> _Try it_:
Reproduce, from the lines below, exactly the stretch that begins at the line containing "rewrite lookup_delete_ne, Hm" and ends at the line containing "Lemma NewIQ_rep c : iq_rep (NewIQ c) c [].", both included.
== Records to process
(* ===== verification/Indexed.v ===== *)
(** Indexed.v -- src/src/apollo/modules/planning/common/indexed_list.h and indexed_queue.h

    The containers of the planning module: obstacles by id in the order they were
    added, and the most recent frames by id.  A pointer into the dictionary is the
    id of its entry, so that a change of an entry is seen through the list.  The
    locks of ThreadSafeIndexedList make its operations atomic. *)

From S2P Require Import Prelude.
From S2P Require Import Unordered.
Local Open Scope Z_scope.

(** ** IndexedList *)

Section indexed_list.
Context `{HashOrder} {I : Type} `{Countable I} {T : Type}.

Record IndexedList := mkIL { object_list_ : list I; object_dict_ : gmap I T }.
Definition NewIL : IndexedList := mkIL [] ∅.

Definition IL_Find (l : IndexedList) (id : I) : option T := object_dict_ l !! id.

Definition IL_Add (l : IndexedList) (id : I) (object : T) : IndexedList :=
  match IL_Find l id with
  | Some _ => mkIL (object_list_ l) (<[id := object]> (object_dict_ l))
  | None => mkIL (object_list_ l ++ [id]) (<[id := object]> (object_dict_ l))
  end.

(** What the pointers of Items() point to. *)
Definition Items (l : IndexedList) : list T := omap (fun id => object_dict_ l !! id) (object_list_ l).

(** Writing through the pointer that Find returns. *)
Definition IL_Modify (l : IndexedList) (id : I) (f : T -> T) : IndexedList :=
  mkIL (object_list_ l) (alter f id (object_dict_ l)).

Definition IL_Assign (other : IndexedList) : IndexedList :=
  foldl (fun l kv => IL_Add l kv.1 kv.2) NewIL (iter (object_dict_ other)).

Definition il_ok (l : IndexedList) : Prop :=
  NoDup (object_list_ l) /\ forall id, id ∈ object_list_ l <-> is_Some (object_dict_ l !! id).

Lemma NewIL_ok : il_ok NewIL.
Proof. split; [constructor|]. intros id. simpl. rewrite elem_of_nil, lookup_empty. split; [done|by intros [? ?]]. Qed.

Lemma IL_Add_ok l id x : il_ok l -> il_ok (IL_Add l id x).
Proof.
  intros [Hn Hd]. unfold IL_Add, IL_Find. destruct (object_dict_ l !! id) as [y|] eqn:E; split; simpl.
  - done.
  - intros j. rewrite Hd. destruct (decide (j = id)) as [->|Hne]; [rewrite E, lookup_insert_eq; split; by eexists|].
    by rewrite lookup_insert_ne.
  - apply NoDup_app. split; [done|]. split; [|apply NoDup_singleton]. intros j Hj ->%list_elem_of_singleton.
    apply Hd in Hj as [? ?]. congruence.
  - intros j. rewrite elem_of_app, list_elem_of_singleton, Hd. destruct (decide (j = id)) as [->|Hne].
    + rewrite lookup_insert_eq. split; [by eexists|by right].
    + rewrite lookup_insert_ne by done. naive_solver.
Qed.

Lemma IL_Modify_ok l id f : il_ok l -> il_ok (IL_Modify l id f).
Proof.
  intros [Hn Hd]. split; [done|]. intros j. simpl. rewrite Hd. destruct (decide (j = id)) as [->|Hne].
  - rewrite lookup_alter_eq. by rewrite fmap_is_Some.
  - by rewrite lookup_alter_ne.
Qed.

Lemma IL_Find_Add l id x j : IL_Find (IL_Add l id x) j = if decide (j = id) then Some x else IL_Find l j.
Proof.
  unfold IL_Add. assert (<[id:=x]> (object_dict_ l) !! j = if decide (j = id) then Some x else object_dict_ l !! j) as E.
  { destruct (decide (j = id)) as [->|Hne]; [apply lookup_insert_eq|by apply lookup_insert_ne]. }
  destruct (IL_Find l id); exact E.
Qed.

(** A copy has the same entries; only their order is that of the hash table. *)
Lemma IL_Assign_spec l : il_ok l ->
  il_ok (IL_Assign l) /\ (forall id, IL_Find (IL_Assign l) id = IL_Find l id) /\ Permutation (object_list_ (IL_Assign l)) (object_list_ l).
Proof.
  intros Hok.
  assert (forall kvs a, il_ok a -> NoDup kvs.*1 -> (forall k, k ∈ kvs.*1 -> IL_Find a k = None) ->
    let a' := foldl (fun l kv => IL_Add l kv.1 kv.2) a kvs in
    il_ok a' /\ forall k, IL_Find a' k = match (list_to_map kvs : gmap I T) !! k with Some x => Some x | None => IL_Find a k end) as HG.
  { induction kvs as [|[k x] kvs IH]; intros a Ha Hnd Hfree; simpl; [split; [done|]; intros k; by rewrite lookup_empty|].
    apply NoDup_cons in Hnd as [Hk Hnd]. destruct (IH (IL_Add a k x)) as [Hok' Hf]; [by apply IL_Add_ok|done| |].
    - intros j Hj. rewrite IL_Find_Add, decide_False by (by intros ->). apply Hfree. by right.
    - split; [done|]. intros j. rewrite Hf, IL_Find_Add. destruct (decide (j = k)) as [->|Hne].
      + rewrite lookup_insert_eq, not_elem_of_list_to_map_1 by done. done.
      + by rewrite lookup_insert_ne by done. }
  destruct (HG (iter (object_dict_ l)) NewIL NewIL_ok) as [Ha Hf].
  - rewrite (iter_perm (object_dict_ l)). apply NoDup_fst_map_to_list.
  - intros k _. apply lookup_empty.
  - fold (IL_Assign l) in Ha, Hf. assert (forall id, IL_Find (IL_Assign l) id = IL_Find l id) as Hfind.
    { intros id. rewrite Hf. assert (list_to_map (iter (object_dict_ l)) = object_dict_ l) as ->.
      { rewrite <- (list_to_map_to_list (object_dict_ l)) at 2. apply list_to_map_proper; [|apply iter_perm].
        rewrite (iter_perm (object_dict_ l)). apply NoDup_fst_map_to_list. }
      unfold IL_Find. by destruct (object_dict_ l !! id). }
    split_and!; [done|done|]. destruct Ha as [Hn Hd], Hok as [Hn' Hd']. apply NoDup_Permutation; [done|done|].
    intros id. rewrite Hd, Hd'. specialize (Hfind id). unfold IL_Find in Hfind. by rewrite Hfind.
Qed.
End indexed_list.
Arguments IndexedList I {_ _} T.

(** ** IndexedQueue

    A unique_ptr may be null; then the id counts as absent.  The queue also holds
    the raw pointers, which nothing reads. *)

Section indexed_queue.
Context {I : Type} `{Countable I} {T : Type}.

Record IndexedQueue := mkIQ { capacity_ : Z; queue_ : list I; map_ : gmap I (option T) }.
Definition NewIQ (capacity : Z) : IndexedQueue := mkIQ capacity [] ∅.

Definition IQ_Find (q : IndexedQueue) (id : I) : option T := match map_ q !! id with Some p => p | None => None end.
Definition Latest (q : IndexedQueue) : option T := last (queue_ q) ≫= IQ_Find q.

Definition IQ_Add (q : IndexedQueue) (id : I) (ptr : option T) : bool * IndexedQueue :=
  match IQ_Find q id with
  | Some _ => (false, q)
  | None =>
      let q := if (0 <? capacity_ q) && (zlen (queue_ q) =? capacity_ q)
               then match queue_ q with
                    | front :: rest => mkIQ (capacity_ q) rest (delete front (map_ q))
                    | [] => q
                    end
               else q in
      (true, mkIQ (capacity_ q) (queue_ q ++ [id]) (<[id := ptr]> (map_ q)))
  end.

Definition IQ_Clear (q : IndexedQueue) : IndexedQueue := mkIQ 0 [] ∅.

(** The entries, oldest first. *)
Record iq_rep (q : IndexedQueue) (c : Z) (l : list (I * T)) : Prop := mkIQRep {
  iq_capacity : capacity_ q = c;
  iq_queue : queue_ q = l.*1;
  iq_nodup : NoDup l.*1;
  iq_map : forall id, map_ q !! id = Some <$> (list_to_map l : gmap I T) !! id
}.

Definition spec_add (c : Z) (l : list (I * T)) (x : I * T) : list (I * T) :=
  if bool_decide (x.1 ∈ l.*1) then l
  else (if (0 <? c) && (zlen l =? c) then tail l else l) ++ [x].

Lemma IQ_Find_rep q c l id : iq_rep q c l -> IQ_Find q id = (list_to_map l : gmap I T) !! id.
Proof. intros [_ _ _ Hm]. unfold IQ_Find. rewrite Hm. by destruct (_ !! id). Qed.

Lemma list_to_map_snoc_lookup (l : list (I * T)) k x j : k ∉ l.*1 ->
  (list_to_map (l ++ [(k, x)]) : gmap I T) !! j = if decide (j = k) then Some x else (list_to_map l : gmap I T) !! j.
Proof.
  intros Hk. rewrite list_to_map_app, lookup_union.
  change (list_to_map [(k, x)] : gmap I T) with (<[k := x]> ∅ : gmap I T). destruct (decide (j = k)) as [->|Hne].
  - by rewrite not_elem_of_list_to_map_1, lookup_insert_eq.
  - rewrite lookup_insert_ne, lookup_empty by done. by destruct (_ !! j).
Qed.

Lemma IQ_Add_rep q c l id x : iq_rep q c l ->
  let r := IQ_Add q id (Some x) in
  r.1 = negb (bool_decide (id ∈ l.*1)) /\ iq_rep r.2 c (spec_add c l (id, x)).
Proof.
  intros Hr. pose proof (IQ_Find_rep q c l id Hr) as Hf. pose proof Hr as [Hc Hq Hn Hm]. unfold IQ_Add, spec_add. rewrite Hf. cbn [fst].
  destruct (list_to_map l !! id) as [y|] eqn:E.
  - apply elem_of_list_to_map_2 in E. rewrite bool_decide_true; [done|]. apply list_elem_of_fmap. by exists (id, y).
  - rewrite <- not_elem_of_list_to_map in E. rewrite (bool_decide_false (id ∈ l.*1)) by done. split; [done|].
    assert (zlen (queue_ q) = zlen l) as El by (unfold zlen; by rewrite Hq, length_fmap).
    rewrite Hc, El. destruct ((0 <? c) && (zlen l =? c)).
    + destruct l as [|[k y] l]; rewrite Hq; simpl.
      * constructor; simpl; [done|by rewrite Hq|apply NoDup_singleton|]. intros j. destruct (decide (j = id)) as [->|Hne]; [by rewrite !lookup_insert_eq|]. rewrite !lookup_insert_ne by done. by rewrite Hm.
      * simpl in Hn, E. rewrite elem_of_cons in E. apply NoDup_cons in Hn as [Hk Hn].
        constructor; simpl; [done|by rewrite fmap_app| |].
        -- rewrite fmap_app. apply NoDup_app. split; [done|]. split; [|apply NoDup_singleton].
           intros j Hj ->%list_elem_of_singleton. naive_solver.
        -- intros j. rewrite list_to_map_snoc_lookup by naive_solver.
           destruct (decide (j = id)) as [->|Hne]; [by rewrite lookup_insert_eq|]. rewrite lookup_insert_ne by done.
           destruct (decide (j = k)) as [->|Hk']; [by rewrite lookup_delete_eq, not_elem_of_list_to_map_1|].
           rewrite lookup_delete_ne, Hm by done. simpl. by rewrite lookup_insert_ne.
    + constructor; simpl; [done|by rewrite Hq, fmap_app| |].
      * rewrite fmap_app. apply NoDup_app. split; [done|]. split; [|apply NoDup_singleton].
        intros j Hj ->%list_elem_of_singleton. done.
      * intros j. rewrite list_to_map_snoc_lookup by done.
        destruct (decide (j = id)) as [->|Hne]; [by rewrite lookup_insert_eq|]. by rewrite lookup_insert_ne, Hm.
Qed.

Lemma NewIQ_rep c : iq_rep (NewIQ c) c [].
Proof. constructor; simpl; try done. apply NoDup_nil_2. Qed.

Definition add_all (q : IndexedQueue) (xs : list (I * T)) : IndexedQueue :=
  foldl (fun q x => (IQ_Add q x.1 (Some x.2)).2) q xs.

Lemma add_all_rep xs : forall q c l, iq_rep q c l -> iq_rep (add_all q xs) c (foldl (spec_add c) l xs).
Proof.
  induction xs as [|[id x] xs IH]; intros q c l Hr; [done|]. apply IH. by apply (IQ_Add_rep q c l id x).
Qed.

(** With new ids only the newest entries stay. *)
Lemma spec_add_newest c xs : 0 < c -> NoDup xs.*1 ->
  foldl (spec_add c) [] xs = drop (length xs - Z.to_nat c) xs.
Proof.
  intros Hc. induction xs as [|x xs IH] using rev_ind; intros Hn; [by rewrite drop_nil|].
  rewrite fmap_app in Hn. apply NoDup_app in Hn as (Hn & Hd & _). rewrite foldl_app. simpl. rewrite (IH Hn). unfold spec_add.
  set (k := (length xs - Z.to_nat c)%nat).
  rewrite bool_decide_false; [|intros Hin; rewrite fmap_drop in Hin; apply (Hd x.1); [by eapply subseteq_drop|left]].
  rewrite length_app. simpl. unfold zlen. rewrite length_drop. destruct (Z.ltb_spec 0 c); [|lia]. cbn [andb].
  destruct (Z.eqb_spec (Z.of_nat (length xs - k)) c) as [E|E].
  - replace (length xs + 1 - Z.to_nat c)%nat with (S k) by lia. rewrite drop_app_le by lia.
    rewrite <- Nat.add_1_r, <- drop_drop. by destruct (drop k xs).
  - replace (length xs + 1 - Z.to_nat c)%nat with k by lia. by rewrite drop_app_le by lia.
Qed.

(** Without a bound all of them stay. *)
Lemma spec_add_all xs : NoDup xs.*1 -> foldl (spec_add 0) [] xs = xs.
Proof.
  induction xs as [|x xs IH] using rev_ind; intros Hn; [done|]. rewrite fmap_app in Hn. apply NoDup_app in Hn as (Hn & Hd & _).
  rewrite foldl_app. simpl. rewrite (IH Hn). unfold spec_add. rewrite bool_decide_false; [done|]. intros Hin. apply (Hd x.1 Hin). left.
Qed.

(** Only the values of the last ids can be found. *)
Lemma rep_find_iff q c l id x : iq_rep q c l -> IQ_Find q id = Some x <-> (id, x) ∈ l.
Proof.
  intros Hr. rewrite (IQ_Find_rep q c l id Hr). split; [apply elem_of_list_to_map_2|]. apply elem_of_list_to_map_1, (iq_nodup _ _ _ Hr).
Qed.
End indexed_queue.
Arguments IndexedQueue I {_ _} T.

(** The history of frames holds the newest frames: after frames with different
    sequence numbers were added to a queue of capacity c, exactly the last c of
    them are found by their numbers, Latest is the last one, and a number that is
    still present is refused and changes nothing. *)
Theorem history_keeps_the_newest {I} `{Countable I} {T} c (xs : list (I * T)) :
  0 < c -> NoDup xs.*1 ->
  let q := add_all (NewIQ c) xs in
  let kept := drop (length xs - Z.to_nat c) xs in
  queue_ q = kept.*1 /\ (forall id x, IQ_Find q id = Some x <-> (id, x) ∈ kept) /\
  Latest q = snd <$> last xs /\ (forall id x y, (id, y) ∈ kept -> IQ_Add q id (Some x) = (false, q)).
Proof.
  intros Hc Hn q kept. pose proof (add_all_rep xs _ c [] (NewIQ_rep c)) as Hr. fold q in Hr. rewrite (spec_add_newest c xs Hc Hn) in Hr.
  fold kept in Hr. split_and!.
  - apply (iq_queue _ _ _ Hr).
  - intros id x. apply (rep_find_iff q c kept id x Hr).
  - unfold Latest. rewrite (iq_queue _ _ _ Hr). destruct xs as [|x xs _] using rev_ind; [done|].
    assert (kept = drop (length (xs ++ [x]) - Z.to_nat c) xs ++ [x]) as Ek.
    { unfold kept. rewrite drop_app_le; [done|]. rewrite length_app. simpl. lia. }
    rewrite Ek, fmap_app. cbn [fmap list_fmap]. rewrite !last_snoc. simpl. apply (rep_find_iff q c kept _ _ Hr). rewrite Ek. apply elem_of_app. right. destruct x. left.
  - intros id x y Hy. unfold IQ_Add. by rewrite (proj2 (rep_find_iff q c kept id y Hr) Hy).
Qed.

Lemma history_keeps_the_newest_witness :
  let q := add_all (NewIQ 2) [(7, "a"); (8, "b"); (9, "c")]%string in
  queue_ q = [8; 9] /\ Latest q = Some "c"%string /\ IQ_Find q 8 = Some "b"%string.
Proof.
  cbv zeta. destruct (history_keeps_the_newest 2 [(7, "a"); (8, "b"); (9, "c")]%string) as (Hq & Hf & Hl & _); [lia| |].
  - simpl. repeat constructor; rewrite ?elem_of_cons, ?elem_of_nil; lia.
  - split; [exact Hq|]. split; [exact Hl|]. apply Hf. simpl. left.
Defined.

(** Clear also removes the bound: afterwards every frame is kept. *)
Theorem cleared_history_is_unbounded {I} `{Countable I} {T} (q : IndexedQueue I T) (xs : list (I * T)) :
  NoDup xs.*1 -> queue_ (add_all (IQ_Clear q) xs) = xs.*1.
Proof.
  intros Hn. pose proof (add_all_rep xs (IQ_Clear q) 0 [] (NewIQ_rep 0)) as Hr. rewrite (spec_add_all xs Hn) in Hr. apply (iq_queue _ _ _ Hr).
Qed.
====
> _Response area_:
           rewrite lookup_delete_ne, Hm by done. simpl. by rewrite lookup_insert_ne.
    + constructor; simpl; [done|by rewrite Hq, fmap_app| |].
      * rewrite fmap_app. apply NoDup_app. split; [done|]. split; [|apply NoDup_singleton].
        intros j Hj ->%list_elem_of_singleton. done.
      * intros j. rewrite list_to_map_snoc_lookup by done.
        destruct (decide (j = id)) as [->|Hne]; [by rewrite lookup_insert_eq|]. by rewrite lookup_insert_ne, Hm.
Qed.

Lemma NewIQ_rep c : iq_rep (NewIQ c) c [].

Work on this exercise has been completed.